Steve Grivnow

Personal information
- Date of birth: February 25, 1922
- Place of birth: United States
- Date of death: November 30, 1969 (aged 47)
- Positions: Inside left; left back;

Senior career*
- Years: Team / Apps / (Gls)
- –1942: Castle Shannon
- 1942–: Gallatin
- –1948: Pittsburg Cury Vets
- 1948–1949: Castle Shannon
- 1949–1953: Harmarville Hurricanes
- 1953–1956: Castle Shannon
- Bridgeville

International career
- 1948–1954: United States / 2 / (0)

= Steve Grivnow =

American soccer player, coach, and referee

Steve Grivnow (February 25, 1922 – November 30, 1969) was an American soccer inside left, referee and coach who was a member of the 1948 United States Olympic soccer team. He also earned two caps with the United States national team.

==Club==
In the early 1940s, Grivnow played for Castle Shannon. On October 7, 1942, he moved to Gallatin.
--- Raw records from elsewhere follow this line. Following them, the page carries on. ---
Lemma numpy_insertion_ok : argsort_contract numpy_insertion.
Proof.
  split; intros ks; simpl; unfold insertion_argsort.
  - destruct (insertion_argsort_fold ks (seq 0 (length ks)) []) as [HP _].
    now rewrite app_nil_r in HP.
  - apply StronglySorted_map.
    apply (insertion_argsort_fold ks (seq 0 (length ks)) []). constructor.
Qed.

Lemma sort_rectangle_points_order_independent_witness :
  exists tl tr br bl,
    sort_rectangle_points numpy_insertion card_corners = Ok [tl; tr; br; bl] /\
    sort_rectangle_points numpy_insertion card_corners' = Ok [tl; tr; br; bl] /\
    Permutation card_corners [tl; tr; br; bl] /\
    (px tl <= px tr /\ px bl <= px br)%Qc /\
    (py tl < py br /\ py tl < py bl /\ py tr < py br /\ py tr < py bl)%Qc.
Proof.
  apply (sort_rectangle_points_order_independent numpy_insertion numpy_insertion_ok).
  - reflexivity.
  - unfold card_corners, card_corners'.
    apply Permutation_trans with (pt 0 140 :: [pt 100 140; pt 0 0; pt 100 0]).
    + apply Permutation_trans with (pt 100 140 :: pt 0 140 :: [pt 0 0; pt 100 0]).
      * apply perm_skip, perm_swap.
      * apply perm_swap.
    + do 2 apply perm_skip. apply perm_swap.
  - exists (pt 0 0), (pt 100 0), (pt 100 140), (pt 0 140). split.
    + unfold card_corners.
      apply Permutation_trans with (pt 0 0 :: [pt 100 140; pt 0 140; pt 100 0]).
      * apply perm_swap.
      * apply perm_skip.
        apply Permutation_trans with (pt 100 140 :: [pt 100 0; pt 0 140]).
        -- apply perm_skip, perm_swap.
        -- apply Permutation_trans with (pt 100 0 :: [pt 100 140; pt 0 140]).
           ++ apply perm_swap.
           ++ reflexivity.
    + repeat split; reflexivity.
Defined.

(** The scenario of the specification: the corners of the axis-aligned
    rectangle come out as TL, TR, BR, BL. *)
Example sort_rectangle_points_card_corners :
  sort_rectangle_points numpy_insertion card_corners
  = Ok [pt 0 0; pt 100 0; pt 100 140; pt 0 140] /\
  sort_rectangle_points numpy_insertion card_corners'
  = Ok [pt 0 0; pt 100 0; pt 100 140; pt 0 140].
Proof. split; reflexivity. Qed.

(** C4 as stated fails: the two orderings of the rotated card are sorted into
    different sequences. *)
Lemma sort_rectangle_points_order_dependent :
  length diamond = 4%nat /\ Permutation diamond diamond' /\
  sort_rectangle_points numpy_insertion diamond
  = Ok [pt 0 1; pt 1 0; pt 2 1; pt 1 2] /\
  sort_rectangle_points numpy_insertion diamond'
  = Ok [pt 1 0; pt 2 1; pt 1 2; pt 0 1] /\
  sort_rectangle_points numpy_insertion diamond
  <> sort_rectangle_points numpy_insertion diamond'.
Proof.
  split; [reflexivity|]. split; [apply perm_skip, perm_swap|].
  split; [reflexivity|]. split; [reflexivity|].
  vm_compute. discriminate.
Qed.

(** ** The rotated card under any [argsort] *)

Ltac qc_absurd :=
  match goal with
  | H : (?a <= ?b)%Qc |- _ => exfalso; apply (Qcle_not_lt _ _ H); reflexivity
  end.

Section AnyArgsort.
Variable np : NumPy.
Hypothesis np_ok : argsort_contract np.

Lemma argsort_sorted_keys (ks : list float) :
  sorted_by (key_at ks) (argsort np ks).
Proof.
  unfold sorted_by.
  apply (proj1 (StronglySorted_map Qcle (key_at ks) (argsort np ks))).
  apply (argsort_sorted np_ok).
Qed.

Lemma argsort_pair (k1 k2 : float) :
  ((k1 < k2)%Qc -> argsort np [k1; k2] = [0; 1]%nat) /\
  ((k2 < k1)%Qc -> argsort np [k1; k2] = [1; 0]%nat).
Proof.
  pose proof (Permutation_sym (argsort_perm np_ok [k1; k2])) as HP.
  pose proof (argsort_sorted_keys [k1; k2]) as HS.
  apply orderings_complete in HP; simpl in HP.
  destruct HP as [E|[E|[]]]; rewrite <- E in *; apply sorted_by_2 in HS;
    unfold key_at in HS; simpl in HS; split; intros Hlt;
    try reflexivity; exfalso; revert Hlt; now apply Qcle_not_lt.
Qed.

Lemma argsort_diamond_rows :
  argsort np [Z2f 0; Z2f 1; Z2f 1; Z2f 2] = [0; 1; 2; 3]%nat \/
  argsort np [Z2f 0; Z2f 1; Z2f 1; Z2f 2] = [0; 2; 1; 3]%nat.
Proof.
  pose proof (Permutation_sym (argsort_perm np_ok [Z2f 0; Z2f 1; Z2f 1; Z2f 2])) as HP.
  pose proof (argsort_sorted_keys [Z2f 0; Z2f 1; Z2f 1; Z2f 2]) as HS.
  apply orderings_complete in HP; simpl in HP.
  repeat (destruct HP as [E|HP];
          [rewrite <- E in *; apply sorted_by_4 in HS; unfold key_at in HS; simpl in HS;
           destruct HS as (? & ? & ? & ? & ? & ?);
           first [now left | now right | qc_absurd] |]).
  contradiction.
Qed.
In 1948, he scored the lone Curry Vets goal in their 4–1 loss to Ponta Delgada S.C. in the final of the 1948 National Amateur Cup. In 1949, he played for Castle Shannon. In 1952, he scored two goals in the Harmarville Hurricanes victory over the Philadelphia Nationals in the final of the 1952 National Challenge Cup. He was back with Castle Shannon by December 1953. and played for them until 1956. Although he made his name as a goal scorer, Grivow moved to the backline in the last two years of his career. During his playing career, Grivnow also coached.

==International==
In 1948, Grivnow was selected for the United States soccer team at the Summer Olympics, but did not play in the lone United States game of the tournament, a 9–0 loss to Italy. Following the tournament, Grivnow gained his caps with the United States national team when he came on for Gino Pariani in a 5–0 loss to Northern Ireland on August 11, 1948. His second game with the national team was a 4-0 World Cup qualification loss to Mexico on January 10, 1954.

Following his retirement from playing, Grivnow became a referee in the local amateur leagues.